A preliminary screening of 133 patients revealed that 29% had methicillin-susceptible S. aureus and 4% had MRSA. The hospital now screens all of its surgical inpatients.
The hospital spent about $400,000 on new equipment to set up the active surveillance program and hired a microbiologist. Of 200 patients identified with MRSA, only one has developed a post-surgical infection, says Maureen Spencer, RN, MEd, CIC, infection control manager. The hospital's surgical-site infection rate has steadily dropped since 2004, to about 0.4%. Only 28% of the infections are caused by S. aureus, compared with 60% before the surveillance program, she says.
Those identified with MRSA receive vancomycin before surgery. They also undergo a five-day full-body wash with chlorhexidine as a preparation for surgery. Another culture is taken before surgery; the hospital found it eradicated MRSA in 82% of the cases.
Additional precautions are taken with those who remain MRSA-positive. The identification also ensures that they receive effective antibiotics, says Spencer. "It's better for the patient and hospital to know so you can get them on precautions right away," she says.
Do HCWs need masks in MRSA rooms?
Meanwhile, it's vital for health care workers to use proper hand hygiene with all patients and to use contact precautions with patients who have been identified with MRSA. Again, CDC and SHEA differ in their recommendations.
CDC recommends the use of gloves and gown, but says that masks are not recommended except with "splash-generating" procedures such as wound irrigation or intubation, patients who have open tracheostomies, or "where there is evidence of transmission from heavily colonized sources."
SHEA advises that "[m]asks should be worn as part of isolation precautions when entering the room of a patient colonized or infected with MRSA … to decrease nasal acquisition by health care workers."
The AFT's Alexander advocates the more stringent SHEA guidelines. A comprehensive program designed to protect patients also will benefit health care workers, she says.
"We want to make sure that workers have the right kind of training," she says. "Health care workers should be encouraged to wear masks and gowns. Studies show that can reduce the risk of [them] becoming carriers."
1. Siegel JD, Rhinehart E, Jackson M, et al. Centers for Disease Control and Prevention. Healthcare Infection Control Practices Advisory Committee. Management of multidrug-resistant organisms in healthcare settings, 2006. www.cdc.gov/ncidod/dhqp/pdf/ar/mdroGuideline2006.pdf. [Accessed on April 23, 2007.]
2. Noskin G, Rubin R, Schentag J, et al.
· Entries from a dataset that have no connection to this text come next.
(** A literal with its apostrophes read as quotation marks, for JSON texts. *)
Definition uq (s : string) : jstr := map (λ c, if c =? 39 then 34 else c) (u s).
Arguments uq s%_string_scope.

(** ** Character classes *)

(** White space and line terminators, as [trim] and [\s] see them. *)
Definition is_ws (c : Z) : bool :=
  ((9 <=? c) && (c <=? 13)) || (c =? 32) || (c =? 160) || (c =? 5760)
  || ((8192 <=? c) && (c <=? 8202)) || (c =? 8232) || (c =? 8233)
  || (c =? 8239) || (c =? 8287) || (c =? 12288) || (c =? 65279).

Definition is_digit (c : Z) : bool := (48 <=? c) && (c <=? 57).

Definition is_ascii (c : Z) : Prop := 0 ≤ c < 128.

(** ** Methods *)

Abbreviation seqb s t := (bool_decide (@eq jstr s t)).
Notation "s =s t" := (bool_decide (@eq jstr s t)) (at level 70, only parsing) : js_scope.
Open Scope js_scope.

Definition nonempty (s : jstr) : bool := negb (seqb s []).

Fixpoint trim_start (s : jstr) : jstr :=
  match s with
  | [] => []
  | c :: s' => if is_ws c then trim_start s' else s
  end.

Definition trim_end (s : jstr) : jstr := rev (trim_start (rev s)).

Definition trim (s : jstr) : jstr := trim_end (trim_start s).

Fixpoint starts_with (p s : jstr) : bool :=
  match p, s with
  | [], _ => true
  | a :: p, b :: s => (a =? b) && starts_with p s
  | _ :: _, [] => false
  end.

Definition ends_with (p s : jstr) : bool := starts_with (rev p) (rev s).
(* ===== verification/JsNumber.v ===== *)
(** * Numbers of the JavaScript language

    IEEE-754 binary64, as ECMA-262 prescribes: a number is NaN, an infinity,
    or a signed [m * 2^e] with a 53-bit significand in canonical form.  Every
    arithmetic operation is the exact rational operation followed by
    [round_q], round-to-nearest ties-to-even with overflow to infinity and
    gradual underflow.

    The file also holds the conversions between numbers and strings the
    application calls: [Number(s)], [parseFloat], [parseInt(s, 10)],
    [String(x)] (the shortest decimal that reads back as [x]) and [toFixed]. *)

From Stdlib Require Import QArith Qround Qpower Lqa.
From S2P Require Import Prelude JsString.

Local Open Scope Z_scope.

Inductive num :=
| NaN
| Inf (neg : bool)
| Fin (neg : bool) (m e : Z).

#[export] Instance num_eq_dec : EqDecision num.
Proof. solve_decision. Defined.

Definition emin : Z := -1074.
Definition emax : Z := 971.

(** Canonical significands: normal numbers have 53 bits, the others the least
    exponent. *)
Definition canonical (m e : Z) : Prop :=
  0 ≤ m < 2 ^ 53 ∧ emin ≤ e ≤ emax ∧ (2 ^ 52 ≤ m ∨ e = emin).

Definition num_wf (x : num) : Prop :=
  match x with Fin _ m e => canonical m e | _ => True end.

(** ** Rounding *)

(** [2^k ≤ n/d] *)
Definition ge_pow2 (n d k : Z) : bool :=
  if 0 <=? k then d * 2 ^ k <=? n else d <=? n * 2 ^ (- k).

(** [⌊log2 (n/d)⌋] *)
Definition ilog2 (n d : Z) : Z :=
  let k := Z.log2 n - Z.log2 d in if ge_pow2 n d k then k else k - 1.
Trends in the prevalence rate of S. aureus infection in U.S. hospitals, 1998-2003. Abstract 132. Presented at the Society for Healthcare Epidemiology of America. Baltimore; April 14-17, 2007.
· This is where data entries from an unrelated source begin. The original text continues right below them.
Lemma kept_ok o : obj_ok o → obj_ok (map (λ kv, (kv.1, json_norm kv.2)) (kept o)).
Proof.
  unfold obj_ok, obj_keys. rewrite map_map. simpl.
  induction o as [|[k v] o IH]; simpl; [constructor|]. intros [Ho Hf]%StronglySorted_inv.
  destruct (unserializable v); simpl; [by apply IH|]. constructor; [by apply IH|].
  apply Forall_forall. intros k' Hk'. rewrite Forall_forall in Hf. apply Hf.
  apply list_elem_of_fmap in Hk' as (kv & -> & Hin). apply list_elem_of_fmap.
  exists kv. split; [done|]. by apply kept_elem.
Qed.

Lemma bracket_ws opn cls gap ind parts :
  all_ws gap → all_ws ind → parts ≠ [] →
  ∃ w w2, all_ws w ∧ all_ws w2 ∧
    bracket opn cls gap ind parts = opn :: w ++ join (44 :: w) parts ++ w2 ++ [cls].
Proof.
  intros Hg Hi Hp. unfold bracket. destruct parts as [|p ps]; [done|].
  case_bool_decide as Eg.
  - exists [], []. split_and!; [constructor..|]. done.
  - exists (10 :: ind ++ gap), (10 :: ind). unfold all_ws in *.
    split_and!; [constructor; [done|by apply Forall_app]|by constructor|done].
Qed.

Lemma reads_arr gap ind ts vs :
  all_ws gap → all_ws ind →
  Forall2 (reads parse_value) ts vs → Forall value_head ts →
  reads parse_value (bracket 91 93 gap ind ts) (VArr vs).
Proof.
  intros Hg Hi H Hh rest Hr. destruct (decide (ts = [])) as [->|Hne].
  { apply Forall2_nil_inv_l in H as ->. by exists 1%nat. }
  destruct (bracket_ws 91 93 gap ind ts Hg Hi Hne) as (w & w2 & Hw & Hw2 & ->).
  destruct (parse_elems_join w w2 ts vs Hw Hw2 Hne H rest) as [f Hf].
  assert (Hbody : ∃ c r', skip_ws (w ++ join (44 :: w) ts ++ w2 ++ 93 :: rest) = c :: r' ∧ c ≠ 93).
  { rewrite skip_ws_app by done. destruct ts as [|t ts]; [done|].
    apply list.Forall_cons in Hh as [Ht _].
    destruct ts as [|t' ts]; simpl join; rewrite <- ?app_assoc;
      [destruct (value_head_skip t (w2 ++ 93 :: rest) Ht) as (c & r' & -> & ? & ?)
      |edestruct (value_head_skip t) as (c & r' & -> & ? & ?); [done|]]; eauto. }
  exists (S f). rewrite <- app_comm_cons, <- !app_assoc. simpl app. cbn [parse_value].
  unfold value_step. simpl skip_ws. cbn [Z.eqb Pos.eqb].
  destruct Hbody as (c & r' & -> & Hc). destruct (Z.eqb_spec c 93); [done|].
  by rewrite Hf.
Qed.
3. Johnston CP, Cooper L, Ruby W, et al. Epidemiology of community-acquired methicillin-resistant Staphylococcus aureus skin infections among healthcare workers in an outpatient clinic. Infect Control Hosp Epidemiol 2006; 27:1,133-1,136.
4. King MD, Humphrey BJ, Wang YF, et al. Emergence of community-acquired methicillin-resistant Staphylococcus aureus USA 300 clone as the predominant cause of skin and soft-tissue infections. Ann Intern Med 2006; 144:309-317.
5. Muto CA, Jernigan JA, Ostrowsky BE, et al. SHEA guideline for preventing nosocomial transmission of multidrug-resistant strains of Staphylococcus aureus and Enterococcus. Infect Control Hosp Epidemiol 2003; 24:362-386.